I don't want to make a big deal about this, because I mostly agree with you about BABIP, but I think it's important to emphasize that the way your lists are compiled makes it very difficult to judge how much of the differences above are based on pitcher skill. What they do show is that better pitchers do better, for whatever reason, which is what we really need to know. (Also, it should be noted that Fly Ball pitchers have a significantly lower BABIP than Ground Ball pitchers, which is another factor in all this!)

Don't mean to be a grouch.
 
By: Chris Liss
On: 3/8/2012 8:57:00 PM
Appreciate the debate Kroyte, so no worries about that. I'd just say that when you look at how many greats are on the low BABIP list vs. the high one, it's hard to ascribe that to park factors and defense over 1000 IP. In other words, even if we assume that Maddux and Pedro had advantages in those areas, and that helped them a little, they'd still have been great even if they didn't. So you'd expect some Pedros or Maddux's to show up on the unlucky list. But they don't. Granted, Clemens and Randy Johnson don't show up on either list, but why are almost no stars on the unlucky list unless it's rare for greats to be below average at inducing weak contact.
 
By: kroyte
On: 3/8/2012 9:24:00 PM
I think when you look at how many guys who tilt Fly Ball are on the low BABIP list, you have your answer. It's a systemic issue. Well, I mean to say part of it is systemic. Fly Ball pitchers tend to have a lower BABIP. That's the way it works.

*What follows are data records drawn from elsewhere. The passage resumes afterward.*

(* ===== verification/HookFileSpec.v ===== *)
(** The file that [BuildDex] makes: it succeeds, and its class holds the field, the
    hook and the backup with the code that BuildDex.v describes. *)
From stdpp Require Import strings.
From Stdlib Require Import Ascii String.
From S2P Require Import Prelude Leb128 SlicerBuffer DexBytecode DexIsa DexCode DexDebug DexIr DexIrSpec DexOrder.
From S2P Require Import DexBuilder MethodBuilder DexBuilderSpec DalvikSem MethodBuilderSpec BuildDex.

(** ** Growth that may add classes and code *)

Record later (n : nat) (d d' : DexBuilder) : Prop := {
  la_strings : strings_ d ⊆ strings_ d';
  la_types : types_by_descriptor_ d ⊆ types_by_descriptor_ d';
  la_protos : proto_map_ d ⊆ proto_map_ d';
  la_fields : field_decls_by_key_ d ⊆ field_decls_by_key_ d';
  la_methods : method_id_map_ d ⊆ method_id_map_ d';
  la_size : (size d' <= size d + n)%nat;
  la_type_nodes : keeps_types d d';
  la_codes : codes (data_ (dex_file_ d)) `prefix_of` codes (data_ (dex_file_ d'))
}.

Lemma grows_later n d d' : grows n d d' -> later n d d'.
Proof. intros []. constructor; try done. by rewrite gr_codes. Qed.
Lemma later_trans n1 n2 d1 d2 d3 : later n1 d1 d2 -> later n2 d2 d3 -> later (n1 + n2) d1 d3.
Proof. intros [] []. constructor; first [by etrans | lia | by eapply keeps_trans]. Qed.

(** Parts of the file that no key depends on. *)
Record same_items (ir ir' : DexFile) : Prop := {
  si_tbl : tbl ir' = tbl ir;
  si_strings : string_nodes (nodes ir') = string_nodes (nodes ir);
  si_types : forall i t, type_nodes (nodes ir) !! i = Some t ->
    exists c, type_nodes (nodes ir') !! i = Some {| DexIr.descriptor := DexIr.descriptor t; class_def := c |};
  si_protos : proto_nodes (nodes ir') = proto_nodes (nodes ir);
  si_fields : field_nodes (nodes ir') = field_nodes (nodes ir);
  si_methods : method_nodes (nodes ir') = method_nodes (nodes ir);
  si_lists : type_lists (data_ ir') = type_lists (data_ ir)
}.

Lemma same_items_ok d ir' : builder_ok d -> same_items (dex_file_ d) ir' -> builder_ok (with_file ir' d).
Proof.
  intros Hok [Et Es Ety Ep Ef Em El].
  assert (Hl : forall l, types_in (data_ ir') l = types_in (data_ (dex_file_ d)) l /\
    (list_ok (data_ (dex_file_ d)) l -> list_ok (data_ ir') l)) by (intros [l|]; cbn; rewrite ?El; done).
  constructor; cbn [dex_file_ with_file strings_ types_by_descriptor_ proto_map_ field_decls_by_key_ method_id_map_];
    rewrite ?Et, ?Es, ?Ep, ?Ef, ?Em; try apply Hok.
  - intros s i H. destruct (bo_type d Hok s i H) as (Hi & j & c & Hn & Hj). split; [done|].
    destruct (Ety _ _ Hn) as [c' Hc]. by exists j, c'.
  - intros r ps i H. destruct (bo_proto d Hok r ps i H) as (Hi & sh & j & l & Hn & Hj & Hlo & Hf). split; [done|].
    exists sh, j, l. destruct (Hl l) as [-> Hlo']. split_and!; auto.
Qed.
(* ===== verification/HookStubSpec.v ===== *)
(** What the code of BuildDex.v does on the virtual machine of DalvikSem.v:
    the arguments are boxed into an array, the callback runs once, and its result
    is unboxed. *)
From stdpp Require Import strings.
From Stdlib Require Import Ascii String.
From S2P Require Import Prelude DexBytecode DexIsa DexCode DexIr DexBuilder MethodBuilder BuildDex.
From S2P Require Import DexBuilderSpec DalvikSem MethodBuilderSpec HookFileSpec.

(** ** What a hook does, without the code *)

Definition wrapper_of (t : list byte) : list byte :=
  match List.find (fun w => bool_decide (w.1.1 = t)) wrappers with Some w => w.1.2 | None => [] end.

(** An argument of a type, and the object it is boxed as. *)
Definition value_of (t : TypeDescriptor) (v : value) : Prop :=
  match v with
  | VWord _ => is_primitive t = true /\ wide_ t = false
  | VWide _ => is_primitive t = true /\ wide_ t = true
  | VRef _ => t = TypeDescriptor_Object
  end.
Definition box_value (t : TypeDescriptor) (v : value) : obj :=
  match v with VRef o => o | VWord w | VWide w => Boxed (wrapper_of (descriptor_ t)) w end.
Definition box_values (ts : list TypeDescriptor) (args : list value) : list obj := zip_with box_value ts args.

They allow more runs, however, because they allow more home runs. But not so many more that it offsets the prejudice against them. So a fly ball pitcher may not be a bad thing. In fact he is often a good thing when people are overvaluing ground balls.

It makes me wonder how someone like Tim Hudson got on that list. He's swimming up the river on that one.
 
By: Chris Liss
On: 3/8/2012 10:08:00 PM
But Rivera, Hudson, Greg Maddux, Brandon Webb, Tom Glavine, Zambrano, Kevin Brown were all ground-ballers.
 
By: ScoresheetOwner
On: 3/9/2012 10:14:00 AM
Chris, nice stuff. Though I wonder if Maddux and Pedro had been on teh unlucky list if we would have considered them greats? After all, if they'd been unlucky then the things that made them great (low ERAs and/or high win totals) would have not been nearly as good.
 
By: kroyte
On: 3/9/2012 10:17:00 AM
True. But I looked at the top 20 on the overachievers list and got this:

GB: Rivera, Zambrano, Hudson, Hamels
Neutral: Guthrie, Franklin
FB: Cain, ZIto, Hernandez, Lilly, Washburn, Santana, Elarton, Weaver, Williams, Moyer, Helling, Wood, Martinez, Chen.
Knuckleballter: Wakefield

Let's look at the top 20 on the underachievers:

GB: all of them except
FB: Esteban Loaiza
 
By: Chris Liss
On: 3/9/2012 12:46:00 PM
It's true FB skew toward low BABIP and GB toward high, but that just means you could separate them into two camps - GB top-20 and bottom 20 luck, and FB top-20 and bottom 20 luck. You'd still find that the "lucky" pitchers were much better in both camps, and better beyond the boost they got from their supposed luck.
 
By: gooklaw
On: 3/9/2012 12:59:00 PM
Maybe this all comes out to: "It's good to be lucky and it's lucky to be good."
 
By: Chris Liss
On: 3/10/2012 1:43:00 PM
Scoresheetowner - sorry forgot to respond but I'd say Maddux and Pedro were good enough to have overcome a little bad luck, so you'd expect at least a couple great pitchers to be on the unlucky list, but the best we could do was Pettitte and Greinke.